Khe Sanh was briefly reoccupied in 1971 as a staging base for Operation Lam Son 719, South Vietnam's disastrous incursion into Laos, then abandoned again on April 6 after coming under renewed attack. Military historian Ronald Spector concluded that recording the fighting as an American victory was impossible. Journalist Michael Herr's reporting from the siege helped inspire the surreal "Do Long Bridge" sequence in Apocalypse Now. Marine General Rathvon Tompkins, commander of the 3rd Marine Division, offered a pointed observation about the siege's reality: had the North Vietnamese truly intended to take the base, they could simply have contaminated the stream 500 meters outside the perimeter that served as the Marines' sole water source. The airlift could not have compensated. Today, the Khe Sanh area in Quang Tri Province bears the scars of the bombardment beneath regrown vegetation, and unexploded ordnance still claims casualties -- as a 1994 report noted, the battlefields of Khe Sanh were still producing roughly one casualty a day.

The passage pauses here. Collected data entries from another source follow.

(* ===== verification/RunProps.v ===== *)
(** Run data of a test ([src/internal/rundata]): the properties a test run
    reports about its build, repository, testbed and devices.

    The build information, the git repository, the call stack, the flags and the
    answers of the devices are arguments. *)
From stdpp Require Import base list gmap sets strings sorting pretty.
From Stdlib Require Import ZArith Lia Ascii.
From S2P Require Import Prelude GoStrings Components.

Abbreviation Props := (gmap string string).

(** * local.go *)

Record BuildInfo := {
  bi_GoVersion : string;
  bi_Path : string;
  bi_Main_Path : string;
  bi_Main_Version : string;
  bi_Main_Sum : string;
  bi_Settings : list (string * string) }.

Definition buildInfo (bi : option BuildInfo) (m : Props) : Props :=
  match bi with
  | None => m
  | Some bi =>
      let m := <["build.go_version" := bi_GoVersion bi]> m in
      let m := <["build.path" := bi_Path bi]> m in
      let m := <["build.main.path" := bi_Main_Path bi]> m in
      let m := <["build.main.version" := bi_Main_Version bi]> m in
      let m := <["build.main.sum" := bi_Main_Sum bi]> m in
      foldl (fun m s => <["build.settings." +:+ fst s := snd s]> m) m (bi_Settings bi)
  end.

(** What go-git answers about a repository: the URLs of [origin], the hash of
    [HEAD], the hash and time of a commit, the working tree with its root, its
    status text and whether it is clean. *)
Record Repository := {
  Remote_origin : go (list string);
  Repo_Head : go string;
  CommitObject : string -> go (string * Z);
  Worktree : go string;
  Worktree_Status : go (string * bool) }.

Definition gitOrigin (repo : Repository) : go string :=
  urls ← Remote_origin repo;
  match urls with
  | [] => Fail (errors_New "origin has no URLs")
  | u :: _ => Ret u
  end.

Definition gitHead (repo : Repository) : go (string * Z) :=
  head ← Repo_Head repo; CommitObject repo head.

(** An error other than the first is only logged. *)
Definition gitInfoWithRepo (repo : Repository) (m : Props) : string * Props :=
  match Worktree repo with
  | Ret root =>
      let m := match gitOrigin repo with Ret origin => <["git.origin" := origin]> m | _ => m end in
      let m := match gitHead repo with
               | Ret (h, t) => <["git.commit_timestamp" := Itoa t]> (<["git.commit" := h]> m)
               | _ => m
               end in
      let m := match Worktree_Status repo with
               | Ret (text, clean) =>
                   <["git.clean" := if clean : bool then "true" else "false"]> (<["git.status" := text]> m)
               | _ => m
               end in
      (root, m)
  | _ => ("", m)
  end.

(** [open dir] is [PlainOpenWithOptions] with [DetectDotGit]. *)
Definition gitInfo (cwd : go string) (open : string -> go Repository) (m : Props) : string * Props :=
  match (cwd ← cwd; open cwd) with
  | Ret repo => gitInfoWithRepo repo m
  | _ => ("", m)
  end.

Definition part : string := "/featureprofiles/".

Definition fpPath (testPath : string) : string :=
  match LastIndex testPath part with
  | None => ""
  | Some i =>
      let i := i + String.length part in
      match LastIndexByte testPath "/"%char with
      | None => ""
      | Some j => if j <? i then "" else str_take (j - i) (str_drop i testPath)
      end
  end.

(** The first file of the call stack with the suffix.  [frames.Next] reports
    whether more frames follow, so the last frame is not looked at. *)
Fixpoint testFrame (files : list string) : option string :=
  match files with
  | [] => None
  | [_] => None
  | f :: fs => if HasSuffix f "_test.go" then Some f else testFrame fs
  end.

Definition testPath (wd : string) (files : list string) : string :=
  match testFrame files with
  | None => ""
  | Some file =>
      if String.eqb wd "" then fpPath file
      else
        let dir := Dir file in
        let prefix := Clean wd +:+ "/" in
        if HasPrefix dir prefix then str_drop (String.length prefix) dir else ""
  end.

Record Flag := { f_Name : string; f_Value : string; f_DefValue : string }.

(** [fs.Visit] goes through the flags that were set, in order of their names. *)
Definition deviationInfo (set_flags : list Flag) (m : Props) : Props :=
  foldl (fun m f =>
    if negb (HasPrefix (f_Name f) "deviation_") then m
    else if String.eqb (f_DefValue f) (f_Value f) then m
    else <["deviation." +:+ str_drop (String.length "deviation_") (f_Name f) := f_Value f]> m) m set_flags.

Record Local := {
  lo_build : option BuildInfo;
  lo_cwd : go string;
  lo_open : string -> go Repository;
  lo_files : list string;
  lo_flags : list Flag }.

Definition local (env : Local) (m : Props) : Props :=
  let m := buildInfo (lo_build env) m in
  let '(wd, m) := gitInfo (lo_cwd env) (lo_open env) m in
  let tp := testPath wd (lo_files env) in
  let m := if String.eqb tp "" then m else <["test.path" := tp]> m in
  deviationInfo (lo_flags env) m.

(** * dut.go *)

Record DUTInfo := { Vendor : string; Model : string; OSVer : string }.

(** What a device answers to the queries. *)
Record Gnmi := {
  g_types : go (list (option ComponentType * string));
  g_component : string -> go Component;
  g_componentVersion : string -> go string;
  g_lldp : go string;
  g_systemVersion : go string }.

Definition chassisType : ComponentType := Hardware "CHASSIS".
Definition osType : ComponentType := Software "OPERATING_SYSTEM".

(** [y.FindByType] in a [Y] without a cache. *)
Definition findByType (y : Gnmi) (ty : ComponentType) : go (list string) := fst (FindByType (g_types y) ty None).

(** [ids[0]], a panic on an empty slice. *)
Definition first_id (ids : list string) : go string :=
  match ids with [] => Panic | id :: _ => Ret id end.

Definition setFromSystem (y : Gnmi) (di : DUTInfo) : DUTInfo :=
  if String.eqb (OSVer di) "" then
    match g_systemVersion y with
    | Ret softVer => {| Vendor := Vendor di; Model := Model di; OSVer := softVer |}
    | _ => di
    end
  else di.

(** The leaves of the chassis. *)
Definition fromChassis (c : Component) (di : DUTInfo) : DUTInfo :=
  let vendor := if String.eqb (Vendor di) "" then default (Vendor di) (c_MfgName c) else Vendor di in
  let model := if String.eqb (Model di) "" then default (Model di) (c_PartNo c) else Model di in
  let model :=
    match c_Description c with
    | Some desc =>
        if HasPrefix vendor "Cisco" || HasPrefix vendor "Nokia" || String.eqb model "" then desc else model
    | None => model
    end in
  let osver := if String.eqb (OSVer di) "" then default (OSVer di) (c_SoftwareVersion c) else OSVer di in
  {| Vendor := vendor; Model := model; OSVer := osver |}.

Definition setFromComponentChassis (y : Gnmi) (di : DUTInfo) : go DUTInfo :=
  if negb (String.eqb (Vendor di) "") && negb (String.eqb (Model di) "") && negb (String.eqb (OSVer di) "") then Ret di
  else
    match findByType y chassisType with
    | Ret chassisIDs =>
        chassisID ← first_id chassisIDs;
        match g_component y chassisID with
        | Ret component => Ret (fromChassis component di)
        | _ => Ret di
        end
    | _ => Ret di
    end.

Definition setFromComponentOS (y : Gnmi) (di : DUTInfo) : go DUTInfo :=
  if negb (String.eqb (OSVer di) "") then Ret di
  else
    match findByType y osType with
    | Ret osIDs =>
        osID ← first_id osIDs;
        match g_componentVersion y osID with
        | Ret softVer => Ret {| Vendor := Vendor di; Model := Model di; OSVer := softVer |}
        | _ => Ret di
        end
    | _ => Ret di
    end.

Definition juniper : string := "Juniper Networks, Inc.".
Definition srlinux : string := "SRLinux-v".

(** [strings.Split(lldp, " ")[0][len(srlinux):]]; an error leaves [lldp] empty. *)
Definition setFromLLDP (y : Gnmi) (di : DUTInfo) : DUTInfo :=
  if negb (String.eqb (Vendor di) "") && negb (String.eqb (OSVer di) "") then di
  else
    let lldp := match g_lldp y with Ret s => s | _ => "" end in
    let vendor := if Contains lldp juniper then juniper else Vendor di in
    if HasPrefix lldp srlinux then
      {| Vendor := if String.eqb vendor "" then "Nokia" else vendor;
         Model := Model di;
         OSVer := if String.eqb (OSVer di) ""
                  then str_drop (String.length srlinux) (default "" (head (split_on " "%char lldp))) else OSVer di |}
    else {| Vendor := vendor; Model := Model di; OSVer := OSVer di |}.

(** ** Short names *)

Definition vendors : list string :=
  ["ARISTA"; "CISCO"; "DELL"; "JUNIPER"; "IXIA"; "CIENA"; "PALOALTO"; "ZPE"; "NOKIA"].

Definition shortVendor (di : DUTInfo) : string :=
  if String.eqb (Vendor di) "" then ""
  else
    let fullUpper := ToUpper (Vendor di) in
    match filter (fun v => Contains fullUpper v = true) vendors with
    | v :: _ => v
    | [] =>
        if Contains fullUpper "PALO ALTO" then "PALOALTO" else default "" (head (split_on " "%char fullUpper))
    end.

Definition newline : ascii := ascii_of_nat 10.
(** The text up to a newline, which [.] does not match. *)
Definition line_of (s : string) : string := default "" (head (split_on newline s)).

(** The group of the regular expression [ciscoRE]: after the leftmost "Cisco "
    that a space of the same line follows, the text up to the first such space. *)
Fixpoint ciscoRE (s : string) : option string :=
  match (if HasPrefix s "Cisco " then
           let rest := line_of (str_drop 6 s) in
           match IndexByte rest " "%char with Some k => Some (str_take k rest) | None => None end
         else None) with
  | Some g => Some g
  | None => match s with EmptyString => None | String _ s' => ciscoRE s' end
  end.

(** A space and an opening bracket at the last place of the line where a closing
    bracket follows; the group ends at the last closing bracket. *)
Fixpoint bracketRE (s : string) : option string :=
  match s with
  | EmptyString => None
  | String _ s' =>
      match bracketRE s' with
      | Some g => Some g
      | None =>
          if HasPrefix s " [" then
            let rest := str_drop 2 s in
            match LastIndexByte rest "]"%char with Some k => Some (str_take k rest) | None => None end
          else None
      end
  end.

(** The group of [jnpRE], for the leftmost "JNP" that matches. *)
Fixpoint jnpRE (s : string) : option string :=
  match (if HasPrefix s "JNP" then bracketRE (line_of (str_drop 3 s)) else None) with
  | Some g => Some g
  | None => match s with EmptyString => None | String _ s' => jnpRE s' end
  end.

Definition shortModel (di : DUTInfo) : string :=
  match ciscoRE (Model di) with
  | Some g => g
  | None => match jnpRE (Model di) with Some g => g | None => Model di end
  end.

Definition put (di : DUTInfo) (id : string) (m : Props) : Props :=
  let m := if String.eqb (Vendor di) "" then m
           else <[id +:+ ".vendor" := shortVendor di]> (<[id +:+ ".vendor.full" := Vendor di]> m) in
  let m := if String.eqb (Model di) "" then m
           else <[id +:+ ".model" := shortModel di]> (<[id +:+ ".model.full" := Model di]> m) in
  if String.eqb (OSVer di) "" then m else <[id +:+ ".os_version" := OSVer di]> m.

(** [newClient] is [ygnmi.NewClient]. *)
Definition NewDUTInfo (newClient : go Gnmi) : go DUTInfo :=
  match newClient with
  | Ret y =>
      let di := setFromSystem y {| Vendor := ""; Model := ""; OSVer := "" |} in
      di ← setFromComponentChassis y di;
      di ← setFromComponentOS y di;
      Ret (setFromLLDP y di)
  | _ => Fail (errors_New "could not create ygnmiClient for dut")
  end.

Located at approximately 16.65N, 106.72E in the western highlands of Quang Tri Province, Vietnam, roughly 7 miles from the Laotian border. The terrain is hilly and heavily vegetated, with the old Route 9 running east-west through the area toward Laos. From altitude, the landscape shows the scars of heavy bombardment beneath tropical regrowth. Dong Ha Air Base (no longer operational) was the nearest major field during the war. Da Nang International Airport (VVDN) lies approximately 150 km to the southeast. The former combat base area sits in a valley surrounded by hills that once held North Vietnamese positions.